Chief executive officers at the largest U.S. corporations saw their total compensation increase last year at the fastest pace since 2014, a new analysis of corporate proxy disclosures shows.

Significantly larger annual incentive payouts and higher values for long-term incentives drove big increases in total pay, according to analysts at consultancy WTW.

They found that total pay for CEOs at large publicly traded companies jumped 15.7 percent in 2021, sharply higher than the 3.2 percent median increase in 2020. It was the largest pay increase for corporate CEOs since 2014, when total pay increased around 16 percent.

In comparison, wages and salaries rose 5 percent for private industry workers in the U.S. in 2021, up from 2.8 percent in 2020, the Bureau of Labor Statistics reported in January 2022.

Total CEO pay, as reported in summary compensation tables in company proxy statements, includes base salary, annual and long-term cash bonuses, the grant-date value of long-term incentives (such as stock options, restricted stock and long-term performance shares), the value of executive perks, earnings from deferred compensation, and the change in value of executive pensions.

The findings, summarized in the slides from a June WTW webcast, drew data from 500 companies in the S&P 1500 (roughly, the 1,500 biggest U.S. corporations) that filed proxies disclosing 2021 pay by the end of April. The disclosures show that although CEO salaries (base pay) increased just 2 percent in 2021, compared with a 1.1 percent increase in 2020, incentive compensation rose sharply:

  • Annual bonus payouts soared 39.3 percent last year, compared with a 6.1 percent decline in 2020.
  • More companies (82 percent) paid annual bonuses at or above target levels, compared with 45 percent in 2020.
  • Annual bonuses averaged 145 percent of target in 2021, up from 97 percent in 2020.
  • The value of target long-term incentives jumped 9.1 percent in 2021, compared with a 5.5 percent increase at the median in 2020.

“Last year was a bounce-back year for CEO compensation as well as a good year financially for many companies and shareholders,” as revenue growth, earnings and returns to shareholders bounced back from COVID-19 pandemic lows, said Don Delves, North America practice leader of executive compensation at WTW.

The 12th year for mandatory say-on-pay shareholder votes is showing a relatively positive response to executive pay programs in general, but with targeted opposition to above-market pay packages driven by one-time awards, WTW reported.

Companies Add ESG Metrics to Incentive Plans

A separate WTW analysis found growing interest in linking executive incentive awards to environmental, social and governance (ESG) measures. Out of 310 S&P 500 companies in the study, 92 added a new ESG measure to their 2021 or 2022 annual incentive plans, including 42 that did not previously have any ESG measures.

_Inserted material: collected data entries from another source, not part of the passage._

(** The first delivery from bytes that end at the end of a line does not
    depend on what follows them. *)
Lemma ReadLine_wholeLines (pre rest : list ascii) :
  wholeLines pre -> pre <> [] ->
  exists line p pre',
    bufio.ReadLine (bufio.mkReader n pre) = (line, p, None, bufio.mkReader n pre') /\
    bufio.ReadLine (bufio.mkReader n (pre ++ rest)) =
      (line, p, None, bufio.mkReader n (pre' ++ rest)) /\
    wholeLines pre' /\ (length pre' < length pre)%nat.
Proof.
  intros [->|[q Hq]] Hne; [contradiction|].
  destruct (bufio.IndexByte (take n pre) LF) as [i|] eqn:Hi.
  - assert (Hi' : bufio.IndexByte (take n (pre ++ rest)) LF = Some i).
    { rewrite take_app. apply IndexByte_app, Hi. }
    pose proof (proj1 (IndexByte_Some _ _ _) Hi) as (Hlt & _ & _).
    rewrite length_take in Hlt.
    exists (bufio.dropEOL (take (S i) pre)), false, (drop (S i) pre).
    split; [apply ReadLine_found, Hi|].
    split.
    { rewrite (ReadLine_found _ _ Hi').
      rewrite take_app_le by lia. rewrite drop_app_le by lia. reflexivity. }
    split.
    + subst pre. rewrite length_app in Hlt. simpl in Hlt.
      destruct (decide (S i <= length q)%nat) as [Hle|Hgt].
      * right. exists (drop (S i) q). rewrite drop_app_le by exact Hle. reflexivity.
      * left. apply drop_ge. rewrite length_app. simpl. lia.
    + rewrite length_drop. lia.
  - assert (Hlen : (n < length pre)%nat).
    { destruct (decide (n < length pre)%nat) as [|Hge]; [assumption|].
      exfalso. rewrite take_ge in Hi by lia.
      apply IndexByte_None in Hi. apply Hi. subst pre.
      apply elem_of_app. right. apply elem_of_cons. left. reflexivity. }
    assert (Hi' : bufio.IndexByte (take n (pre ++ rest)) LF = None).
    { rewrite take_app_le by lia. exact Hi. }
    assert (Hd : drop n pre = (drop n q ++ [LF])%list).
    { subst pre. rewrite length_app in Hlen. simpl in Hlen. apply drop_app_le. lia. }
    pose proof (ReadLine_full pre Hi ltac:(lia)) as R1.
    pose proof (ReadLine_full (pre ++ rest) Hi' ltac:(rewrite length_app; lia)) as R2.
    rewrite take_app_le in R2 by lia. rewrite drop_app_le in R2 by lia.
    destruct (bufio.lastByte (take n pre)) as [c|].
    + destruct (Ascii.eqb c CR).
      * exists (bufio.dropLast (take n pre)), true, (CR :: drop n pre).
        split; [exact R1|]. split; [exact R2|]. split.
        -- right. exists (CR :: drop n q). rewrite Hd. reflexivity.
        -- simpl. rewrite length_drop. lia.
      * exists (take n pre), true, (drop n pre).
        split; [exact R1|]. split; [exact R2|]. split.
        -- right. exists (drop n q). exact Hd.
        -- rewrite length_drop. lia.
    + exists (take n pre), true, (drop n pre).
      split; [exact R1|]. split; [exact R2|]. split.
      * right. exists (drop n q). exact Hd.
      * rewrite length_drop. lia.
Qed.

Additionally, 22 companies added an ESG metric to their long-term incentive plans. All but one of these companies did not previously use an ESG measure in their long-term plans.

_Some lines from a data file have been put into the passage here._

(** X15: for a join condition all of whose calls have at least two
    arguments, key extraction reads the condition to the end exactly when
    it is built from [and] calls and [eq] calls over field selections,
    looking at the first two arguments of each call: any other function,
    a literal or a bare field in place of a condition, or an [eq] with an
    argument that is not a field, stops it with an error. *)
Theorem join_keys_extracted_iff_shape joinExpression :
  binaryCalls joinExpression = true ->
  isOk (extractJoinKeys functionMap_ findVeloxFunction joinExpression) = true
  <-> JoinShape functionMap_ findVeloxFunction joinExpression.
Proof.
  intros Hbinary. unfold extractJoinKeys. split.
  - destruct (extractJoinKeysLoop _ _ [joinExpression] [] []) as [keys|]
      eqn:Hloop; [intros _|discriminate].
    apply (extractJoinKeysLoop_shapes (S (stackSize [joinExpression])))
      in Hloop as Hshapes; [|lia|by repeat constructor].
    by inversion Hshapes.
  - intros Hshape.
    destruct (extractJoinKeysLoop_shape _ Hshape [] [] []) as (ls & rs & ->).
    by simp extractJoinKeysLoop.
Qed.

(** X16: the two key vectors always have the same length, so the size check
    after the extraction in the join conversion never fires: the keys are
    the pairs of the two vectors. *)
Theorem join_keys_come_in_pairs joinExpression leftExprs rightExprs :
  extractJoinKeys functionMap_ findVeloxFunction joinExpression
  = Ok (leftExprs, rightExprs) ->
  length leftExprs = length rightExprs
  /\ joinKeyFields functionMap_ findVeloxFunction joinExpression
     = Ok (zip leftExprs rightExprs).
Proof.
  intros Hkeys. unfold joinKeyFields. rewrite Hkeys. simpl.
  apply (extractJoinKeysLoop_inv (S (stackSize [joinExpression])))
    in Hkeys as Hlen; [|lia|done].
  simpl in Hlen. split; [done|].
  rewrite Hlen, Nat.eqb_refl. done.
Qed.

(** X17: an [and] of a join condition is read as a binary call: its third and
    later arguments are never visited, so the equalities in them give no
    join keys and their content cannot make the extraction fail. *)
Theorem join_and_ignores_further_arguments ref spec a0 a1 more :
  findVeloxFunction functionMap_ ref = Ok spec ->
  getSubFunctionName spec = "and" ->
  extractJoinKeys functionMap_ findVeloxFunction
    (EScalarFunction ref (a0 :: a1 :: more))
  = extractJoinKeys functionMap_ findVeloxFunction
      (EScalarFunction ref [a0; a1]).
Proof.
  intros Hspec Hname. unfold extractJoinKeys.
  by rewrite !(and_visits_first_two_arguments _ _ _ spec).
Qed.

End JoinKeyShape.

Lemma join_keys_extracted_iff_shape_witness :
  isOk (extractJoinKeys registry sampleFindVeloxFunction twoKeyJoin) = true
  <-> JoinShape registry sampleFindVeloxFunction twoKeyJoin.
Proof.
  apply (join_keys_extracted_iff_shape registry sampleFindVeloxFunction
           twoKeyJoin).
  reflexivity.
Defined.

Lemma join_keys_come_in_pairs_witness :
  length [DirectStructField 1; DirectStructField 0]
  = length [DirectStructField 3; DirectStructField 2]
  /\ joinKeyFields registry sampleFindVeloxFunction twoKeyJoin
     = Ok (zip [DirectStructField 1; DirectStructField 0]
             [DirectStructField 3; DirectStructField 2]).
Proof.
  apply (join_keys_come_in_pairs registry sampleFindVeloxFunction twoKeyJoin).
  vm_compute; reflexivity.
Defined.

Lemma join_and_ignores_further_arguments_witness :
  extractJoinKeys registry sampleFindVeloxFunction
    (ecall 1 [ecall 14 [col 0; col 2]; ecall 14 [col 1; col 3]; i64 7])
  = extractJoinKeys registry sampleFindVeloxFunction
      (ecall 1 [ecall 14 [col 0; col 2]; ecall 14 [col 1; col 3]]).
Proof.
  apply (join_and_ignores_further_arguments registry sampleFindVeloxFunction
           1%N "and:bool_bool"); vm_compute; reflexivity.
Defined.


(** * The relation tree *)

Lemma mapM_Ok_Forall2 {A B} (f : A -> result B) (l : list A) :
  forall k, mapM f l = Ok k <-> Forall2 (fun x y => f x = Ok y) l k.
Proof.
  induction l as [|x l IH]; intros k; simpl.
  - split; [intros [= <-]; constructor|by inversion 1].
  - split.
    + intros H. do 2 bind_inv H. injection H as <-.
      constructor; [done|by apply IH].
    + inversion 1 as [|? y ? k' Hx Hl]; subst.
      rewrite Hx. simpl. apply IH in Hl. by rewrite Hl.
Qed.

Lemma mapM_Ok_length {A B} (f : A -> result B) (l : list A) k :
  mapM f l = Ok k -> length k = length l.
Proof.
  intros H. apply mapM_Ok_Forall2 in H. symmetry. by eapply Forall2_length.
Qed.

“Responding to stakeholder concerns, more companies are tying incentive award goals to achieving various ESG initiatives, such as net-zero carbon emission commitments or inclusion and diversity recruitment goals,” said Kenneth Kuk, senior director of work and rewards at WTW. “We expect this trend to continue as part of companies’ broader efforts related to risk management, brand value enhancement, and recruiting and retention.”

SEC Working Toward Executive Pay ‘Clawback’ Rule

In June, the U.S. Securities and Exchange Commission (SEC) for the second time extended the comment period for its proposed rule on recovery of erroneously awarded compensation under the Dodd-Frank Wall Street Reform and Consumer Protection Act, passed in 2010.

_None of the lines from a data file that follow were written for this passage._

(** * A backtracking Sudoku solver (sudoku-solver.py), embedded and verified

    The development follows the source file function by function:
    [check_invalid], [generate_candidates], [find_spaces], [solver] and
    [sudoku_solver].  The three readers are pure functions of the board.
    [solver] mutates the board and the queue of empty cells in place; it is
    written in state-passing style, its outcome carrying the final contents
    of both objects.  Module [Heap] repeats [solver] and [sudoku_solver]
    over a store of objects with identity, to speak about the caller's
    array.  Definitions come first, their properties after. *)

From stdpp Require Import base decidable option numbers list gmap fin_sets sorting.

Local Open Scope Z_scope.

(** * Data model *)

(** A board is a list of rows (what [ndarray.tolist] yields; the numpy array
    is read through the same [sudoku[r][c]] indexing).  Python raises
    [IndexError] for an index past the end of a list; the readers below only
    use indices produced by [range(9)] and [range(3)], so on a 9x9 board no
    access is out of range.  Outside that shape the embedding reads a missing
    cell as [inhabitant] and ignores a write; the theorems about boards
    assume [shape9]. *)
Abbreviation board := (list (list Z)) (only parsing).

(** A coordinate [(row, col)], as the tuples stored in [zeroes]. *)
Abbreviation cell := (nat * nat)%type (only parsing).

(** [sudoku[r][c]] *)
Definition get (sudoku : board) (r c : nat) : Z := (sudoku !!! r) !!! c.

(** [sudoku[r][c] = v] *)
Definition set_cell (sudoku : board) (r c : nat) (v : Z) : board :=
  alter (fun row => <[c := v]> row) r sudoku.

Definition shape9 (sudoku : board) : Prop :=
  length sudoku = 9%nat /\ Forall (fun row => length row = 9%nat) sudoku.

Definition in_grid (p : cell) : Prop := (p.1 < 9)%nat /\ (p.2 < 9)%nat.

(** Entries are 0 (empty) or a digit. *)
Definition entries_0_9 (sudoku : board) : Prop :=
  forall r c, (r < 9)%nat -> (c < 9)%nat -> 0 <= get sudoku r c <= 9.

(** * The program *)

(** ** The iteration order of a CPython set of small integers

    [generate_candidates] returns [list(set(...) - final_set)]: the order of
    its result is the order in which CPython iterates the hash table of the
    difference.  The source does not sort.  This section models
    Objects/setobject.c (CPython 3.7 and later) as far as the program uses
    it: an open-addressing table whose slots are visited in index order.
    The hash of a small non-negative [int] is the integer itself. *)
Module PySet.

Definition PySet_MINSIZE : nat := 8.
Definition LINEAR_PROBES : Z := 9.
Definition PERTURB_SHIFT : Z := 5.

(** [so->table]: a slot is [None] (key == NULL) or holds a key.  No table
    built by the program contains a dummy entry when a key is added to
    it. *)
Definition setentries : Type := list (option Z).

Definition new_table (size : nat) : setentries := replicate size None.
Definition set_mask (t : setentries) : Z := Z.of_nat (length t) - 1.
Definition set_used (t : setentries) : nat := length (omap id t).

(** [set_next]: iteration visits the slots by increasing index. *)
Definition set_iter (t : setentries) : list Z := omap id t.

Definition int_hash (key : Z) : Z := key.

Inductive probe_result := Unused (i : nat) | Present | Exhausted.

(** The slots [i], [i+1], ..., [i+probes]. *)
Fixpoint linear_probe (t : setentries) (key : Z) (i probes : nat) : probe_result :=
  match t !! i with
  | Some None => Unused i
  | Some (Some k) =>
      if decide (k = key) then Present
      else match probes with
           | O => Exhausted
           | S probes' => linear_probe t key (S i) probes'
           end
  | None => Exhausted
  end.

Dodd-Frank requires publicly traded companies to adopt provisions for recovering incentive-based compensation that was paid to executives during the prior three years if financial restatements subsequently show those payouts were based on faulty reporting of the company’s financial performance. The SEC initially proposed the clawback rules in July 2015.

The SEC is “signaling that final rules will follow the end of this third comment period on the proposal,” wrote attorneys at law firm Debevoise & Plimpton on June 17. “After the SEC’s final rules are issued, any issuer that has already adopted compensation recovery policies should examine its existing policies against the final rules to identify areas of likely change, including the applicable events that trigger clawback, the number of executives to whom the policy applies, the length of the applicable lookback window and any fault/misconduct requirements.”

WTW senior directors Steve Seelig and Stephen Douglas blogged on June 23 that “the SEC still seems to be pondering some important considerations on how the rules will be crafted. However, we have seen no indication that the currently constituted SEC will decide it can ignore Congress’s statutory remit to finalize these regulations.”

They noted that the SEC will issue its final rule as early as later this year.

The reopened comment period will run until July 14, 2022. Comments may be submitted using the SEC’s online comment form. Comments received to date can be viewed online.